If you are a regular reader of this column, you probably remember my hissy fit last year when the Viburnum Leaf Beetle showed up, practically on my doorstep.
By the time I discovered the devastation, it left nothing but skeletonized, lacy remnants, and what were formerly beautiful, large leaves had long disappeared. Not only that, but having all these maggot-like baby beetles just outside my bedroom window gave me the creeps.
I had no clue what was going on and that was the reason for my tantrum. I felt we hadn't been given enough warning as to the devastation these newly introduced insects would cause. Later, I learned more than I ever wanted to know about the nasty Viburnum Leaf Beetle. From then on, the VLB became my new nemesis, far eclipsing the Japanese Beetle and the even more annoying weed, Hairy Galinsoga, as the scourge of my garden.
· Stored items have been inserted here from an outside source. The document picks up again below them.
(** [state.matchers.find(m => m.matcher(context))]: the rules are tried in
    array order, the context is threaded through the matchers, and the scan
    stops at the first one that returns true. *)
Fixpoint find_rule (rules : list Rule) (c : Context.t)
  : Completion (option Rule) * Context.t :=
  match rules with
  | [] => (Normal None, c)
  | r :: rest =>
      match matcher r c with
      | (Normal true, c') => (Normal (Some r), c')
      | (Normal false, c') => find_rule rest c'
      | (Throw e, c') => (Throw e, c')
      end
  end.

(** The characters of a JavaScript string, as [iterable[i]] yields them. *)
Fixpoint chars_of (s : string) : list string :=
  match s with
  | EmptyString => []
  | String a rest => String a EmptyString :: chars_of rest
  end.

(** One run: the context and the input stream that the closure returned by
    [process] captures.  [pending] is what [streamify]'s stream has not yet
    handed out ([iterable] from [inputPosition] on); [pulls] is a ghost
    counter of the calls of [inputStream.next()]. *)
Record Run := mkRun {
  context : Context.t;
  pending : list string;
  pulls : nat
}.

Module StateMachine.

Record t := mk {
  defaultState : option string;
  states : nat;
  contextInitializer : Context.t → Context.t
}.

(** [process(input)]: a fresh context, initialised, and the input stream. *)
Definition process (m : t) (input : list string) : Run :=
  mkRun (contextInitializer m (Context.new (defaultState m))) input 0.

(** [context.currentItem = inputStream.next(); context.currentPosition++;]
    with [item] what the stream answered. *)
Definition pull_input (item : option string) (c : Context.t) : Context.t :=
  Context.set_currentPosition (Context.currentPosition c + 1)
    (Context.set_currentItem item c).

(** The body of the [do ... while] loop from the pull of the next input item
    on.  At the end of the input the stream keeps answering [undefined], so
    [pending] stays empty. *)
Fixpoint do_while (tbl : StateTable) (input : list string) (n : nat)
    (c : Context.t) {struct input} : Completion (option Token) * Run :=
  match input with
  | [] =>
      let c1 := pull_input None c in
      match tbl !! js_key (Context.state c1) with
      | None => (Throw TypeError, mkRun c1 [] (S n))
      | Some st =>
          match run_actions (endActions st) c1 with
          | (Throw e, c2) => (Throw e, mkRun c2 [] (S n))
          | (Normal _, c2) =>
              let (tok, c3) := Context.shift (Context.set_finished true c2) in
              (Normal tok, mkRun c3 [] (S n))
          end
      end
  | item :: rest =>
      let c1 := pull_input (Some item) c in
      match tbl !! js_key (Context.state c1) with
      | None => (Throw TypeError, mkRun c1 rest (S n))
      | Some st =>
          match find_rule (matchers st) c1 with
          | (Throw e, c2) => (Throw e, mkRun c2 rest (S n))
          | (Normal found, c2) =>
              let acts := match found with
                          | Some r => actions r
                          | None => defaultActions st
                          end in
              match run_actions acts c2 with
              | (Throw e, c3) => (Throw e, mkRun c3 rest (S n))
              | (Normal _, c3) =>
                  match Context.tokens c3 with
                  | [] => do_while tbl rest (S n) c3
                  | _ :: _ =>
                      let (tok, c4) := Context.shift c3 in
                      (Normal tok, mkRun c4 rest (S n))
                  end
              end
          end
      end
  end.

(** The [next] method of the stream returned by [process].  The table is
    read through the machine's reference at the time of the call. *)
Definition next (h : Heap) (m : t) (r : Run) : Completion (option Token) * Run :=
  let c := context r in
  if Context.finished c then (Normal None, r)
  else
    match Context.tokens c with
    | _ :: _ =>
        let (tok, c') := Context.shift c in
        (Normal tok, mkRun c' (pending r) (pulls r))
    | [] => do_while (read_table h (states m)) (pending r) (pulls r) c
    end.

End StateMachine.

(** The first argument of [.on()]: a function, a [RegExp] (abstracted to the
    set of strings it matches) or a literal. *)
Inductive MatcherArg :=
  | MFunction (f : Matcher)
  | MRegExp (re : string → bool)
  | MLiteral (m : string).

(** The names every plain object inherits from [Object.prototype]; what
    they give is a function, or for [__proto__] the prototype object: a
    truthy value that is neither an array nor iterable. *)
Definition object_prototype_member (nm : string) : bool :=
  bool_decide (nm ∈ ["constructor"; "__defineGetter__"; "__defineSetter__";
                     "hasOwnProperty"; "__lookupGetter__"; "__lookupSetter__";
                     "isPrototypeOf"; "propertyIsEnumerable"; "toString";
                     "valueOf"; "__proto__"; "toLocaleString"]).

Module StateMachineBuilder.

Record t := mk {
  states : nat;
  currentState : option string;
  defaultState : option string;
  matcherWrapper : MatcherArg → Matcher;
  contextInitializer : Context.t → Context.t
}.

(** The wrapper installed by the constructor.  A [RegExp] object is not a
    function and is never [===] to an item. *)
Definition default_wrapper (m : MatcherArg) : Matcher :=
  match m with
  | MFunction f => f
  | MRegExp _ => λ c, (Normal false, c)
  | MLiteral s => λ c, (Normal (js_strict_eq (Context.currentItem c) (Some s)), c)
  end.

(** [new StateMachineBuilder()]: allocates the [states] object. *)
Definition new (h : Heap) : Heap * t :=
  (h ++ [∅], mk (length h) None None default_wrapper (λ c, c)).

Definition setMatcherWrapper (w : MatcherArg → Matcher) (hb : Heap * t)
  : Completion (Heap * t) :=
  let (h, b) := hb in
  Normal (h, mk (states b) (currentState b) (defaultState b) w
                (contextInitializer b)).

Definition setContextInitializer (f : Context.t → Context.t) (hb : Heap * t)
  : Completion (Heap * t) :=
  let (h, b) := hb in
  Normal (h, mk (states b) (currentState b) (defaultState b)
                (matcherWrapper b) f).

(** [.state(name)].  [currentState] is what [this.states[name]] gives, kept
    as the name: the state object stored under it or, when there is none
    and the name is inherited, the member of [Object.prototype], which is
    truthy, so that no state is stored. *)
Definition state (nm : string) (hb : Heap * t) : Completion (Heap * t) :=
  let (h, b) := hb in
  let tbl := read_table h (states b) in
  let h' := match tbl !! nm with
            | Some _ => h
            | None =>
                if object_prototype_member nm then h
                else <[states b := <[nm := mkState nm [] [] []]> tbl]> h
            end in
  let d := if js_truthy (defaultState b) then defaultState b else Some nm in
  Normal (h', mk (states b) (Some nm) d (matcherWrapper b)
                 (contextInitializer b)).

(** An update of the state object [currentState] refers to; a property read
    of [undefined] when no state was opened.  When [currentState] is an
    inherited member the assignment lands on that member and the table is
    as before. *)
Definition update_current (f : State → State) (hb : Heap * t)
  : Completion (Heap * t) :=
  let (h, b) := hb in
  match currentState b with
  | None => Throw TypeError
  | Some nm => Normal (alter (alter f nm) (states b) h, b)
  end.

(** [.on(matcher, ...actions)]: [this.currentState.matchers.push(...)].
    Only a state object has [matchers]; on an inherited member the read
    gives [undefined] and the call of [push] throws. *)
Definition on (m : MatcherArg) (acts : list Action) (hb : Heap * t)
  : Completion (Heap * t) :=
  match currentState (snd hb) with
  | None => Throw TypeError
  | Some nm =>
      match read_table (fst hb) (states (snd hb)) !! nm with
      | None => Throw TypeError
      | Some _ =>
          update_current
            (λ st, mkState (name st)
                     (matchers st ++ [mkRule (matcherWrapper (snd hb) m) acts])
                     (defaultActions st) (endActions st)) hb
      end
  end.

(** [.onEnd(...actions)] *)
Definition onEnd (acts : list Action) (hb : Heap * t) : Completion (Heap * t) :=
  update_current
    (λ st, mkState (name st) (matchers st) (defaultActions st) acts) hb.

(** [.else(...actions)] *)
Definition else_ (acts : list Action) (hb : Heap * t) : Completion (Heap * t) :=
  update_current
    (λ st, mkState (name st) (matchers st) acts (endActions st)) hb.

(** [.build()]: the machine receives the builder's references. *)
Definition build (b : t) : StateMachine.t :=
  StateMachine.mk (defaultState b) (states b) (contextInitializer b).

End StateMachineBuilder.

(** Chaining of builder calls: a throw ends the chain. *)
Definition and_then {A B} (x : Completion A) (f : A → Completion B)
  : Completion B :=
  match x with
  | Normal a => f a
  | Throw e => Throw e
  end.

Notation "x |> f" := (and_then x f) (at level 61, left associativity).

(** ** tokenizer.js: the action vocabulary *)

Module Tokenizer.

(** [ctx => ctx.buffer += ctx.currentItem] *)
Definition accept : Action :=
  pure_action (λ c,
    Context.set_buffer
      (js_plus (Context.buffer c) (js_of_item (Context.currentItem c))) c).

(** [ctx => ctx.changeState(name)] *)
Definition state (name : string) : Action :=
  pure_action (Context.changeState (Some name)).

(** [ctx => { ctx.emit({type, value: ctx.buffer}); ctx.buffer = ""; }] *)
Definition emit (ty : string) : Action :=
  pure_action (λ c,
    Context.set_buffer (VString "")
      (Context.emit (mkToken ty (Context.buffer c)) c)).

(** The text of the thrown error:
    [`${msg} at position ${ctx.currentPosition} ('${ctx.currentItem}')`]. *)
Definition error_message (msg : string) (c : Context.t) : string :=
  msg +:+ " at position " +:+ pretty (Context.currentPosition c)
      +:+ " ('" +:+ js_to_string (js_of_item (Context.currentItem c)) +:+ "')".

Definition error (msg : string) : Action :=
  λ c, (Throw (Error (error_message msg c)), c).

(** [if (!ctx.charstack) ctx.charstack = []; ctx.charstack.push(ctx.currentItem);]
    The array is kept in push order: its top is its last element. *)
Definition push : Action :=
  pure_action (λ c,
    Context.set_charstack
      (Some (default [] (Context.charstack c) ++ [Context.currentItem c])) c).

(** [charstack[charstack.length-1]], [undefined] on an empty array. *)
Definition top (st : list (option string)) : option string :=
  default None (last st).

(** The matcher [pop()]. *)
Definition pop : Matcher :=
  λ c,
    match Context.charstack c with
    | None => (Normal false, c)
    | Some st =>
        if js_strict_eq (Context.currentItem c) (top st)
        then (Normal true, Context.set_charstack (Some (removelast st)) c)
        else (Normal false, c)
    end.

(** [if (!ctx.callstack) ctx.callstack = []; ctx.callstack.push(ctx.state);
     ctx.changeState(state);] *)
Definition call (target : string) : Action :=
  pure_action (λ c,
    Context.changeState (Some target)
      (Context.set_callstack
         (Some (default [] (Context.callstack c) ++ [Context.state c])) c)).

(** [if (!ctx.callstack || ctx.callstack.length < 1) throw ...;
     ctx.changeState(ctx.callstack.pop());] *)
Definition ret : Action :=
  λ c,
    match Context.callstack c with
    | None | Some [] =>
        (Throw (Error ("Can't return from state '"
                         +:+ js_to_string (js_of_item (Context.state c))
                         +:+ "'; callstack empty")), c)
    | Some st =>
        (Normal tt,
         Context.changeState (top st)
           (Context.set_callstack (Some (removelast st)) c))
    end.

(** The wrapper [Tokenizer()] installs; [undefined.match] is a property read
    of [undefined]. *)
Definition tokenizer_wrapper (m : MatcherArg) : Matcher :=
  match m with
  | MFunction f => f
  | MRegExp re =>
      λ c, match Context.currentItem c with
           | None => (Throw TypeError, c)
           | Some s => (Normal (re s), c)
           end
  | MLiteral s => λ c, (Normal (js_strict_eq (Context.currentItem c) (Some s)), c)
  end.

(** [Tokenizer()] *)
Definition Tokenizer (h : Heap) : Completion (Heap * StateMachineBuilder.t) :=
  Normal (StateMachineBuilder.new h)
    |> StateMachineBuilder.setMatcherWrapper tokenizer_wrapper
    |> StateMachineBuilder.setContextInitializer
         (Context.set_buffer (VString "")).

End Tokenizer.

(** ** Consuming a run *)

(** [n] successive calls of [next] on one run, with what each call
    completed with; the consumer goes on after a throw, as a caller that
    catches could. *)
Fixpoint pull (n : nat) (h : Heap) (m : StateMachine.t) (r : Run)
  : list (Completion (option Token)) * Run :=
  match n with
  | O => ([], r)
  | S k =>
      let (o, r1) := StateMachine.next h m r in
      let (os, r2) := pull k h m r1 in
      (o :: os, r2)
  end.

(** The run state after [n] calls of [next]. *)
Definition after (n : nat) (h : Heap) (m : StateMachine.t) (r : Run) : Run :=
  snd (pull n h m r).

(** The completion of call number [n] (from 0) of [next]. *)
Definition nth_pull (n : nat) (h : Heap) (m : StateMachine.t) (r : Run)
  : Completion (option Token) :=
  fst (StateMachine.next h m (after n h m r)).

(** [.build()] at the end of a chain of builder calls. *)
Definition built (x : Completion (Heap * StateMachineBuilder.t))
  : Completion (Heap * StateMachine.t) :=
  x |> (λ hb, Normal (fst hb, StateMachineBuilder.build (snd hb))).

(** ** The tokenizers of the scenarios *)

Module Scenario.
Module B := StateMachineBuilder.
Module T := Tokenizer.

(** The colour-tag tokenizer: states [text] and [color]. *)
Definition A : Completion (Heap * StateMachineBuilder.t) :=
  T.Tokenizer []
    |> B.state "text"
    |> B.on (MLiteral "[") [T.emit "text"; T.state "color"]
    |> B.onEnd [T.emit "text"]
    |> B.else_ [T.accept]
    |> B.state "color"
    |> B.on (MLiteral "]") [T.emit "color"; T.state "text"]
    |> B.else_ [T.accept].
I am mentioning this now because April is here and although spring has yet to emerge, pretty much everything else will continue to act as though it has. The birds are singing in the trees and foraging in the remnants of last fall's debris for nesting materials. Leaf buds are swelling on the trees, the Koi are rising to the surface of the pond from winter hibernation and the frogs are coming out of hiding. Whether the sky wants to admit it or not, spring is here and every gardener knows that April is the busiest month.
To my amazement, my viburnum managed to survive last year's infestation. Had someone told me this in mid-July last year, I wouldn't have believed it. Not only were the leaves totally stripped after their first growth, but once the larvae crawled down to the soil to pupate, it wasn't long after the adult beetles emerged. In between generations, the Viburnum managed to regrow its leaves, and just when I thought it was safe, the adult beetles stripped it clean a second time. I expected the shrub to simply die. I gave my husband the thumbs-up to get out his chain saw, but instead of taking the shrub down to the ground, he only gave it a heavy pruning. Before the end of summer, I was surprised to see the shrub had regrown its leaves for a third time. It was insisting on survival. Nothing in my garden has ever wanted to live this badly.
In between snow and rain and cold temperatures this spring, I have been checking the undersides of the few remaining branches for those tell-tale sewing-stitch egg holes carved out by adult beetles last summer. The beetles deposit their eggs in the holes and seal them with sawdust to keep the eggs safe over winter. Adult beetles prefer tender, young branches for egg-laying, but if desperate, they will use older, tougher branches. After the husband's heavy pruning, only older branches remain. Although it is unlikely any egg cases survived the pruning, I'm not taking any chances.
If you have Viburnum in your garden, now is the time to go on a search and destroy mission for larvae egg deposits. Look on the undersides of branches for their signs, and if you find them, prune them out now. Don't wait for a warm day, just do it. Before the end of the month, start keeping a close watch for larvae on Viburnum leaves. As soon as they start showing up, take no prisoners and show no mercy.
There aren't many excuses that are acceptable, but if, let's say, you end up in the hospital with a broken femur or get stranded on a deserted island while taking a spring cruise and you miss the larvae emerging from their holes, remember that in order to pupate, they must crawl down the shrub's trunk to get to the ground. Unlike Japanese beetles, they do not drop to the ground. Smear the trunk with petroleum jelly or other sticky substance to make it impossible for them to complete their cycle.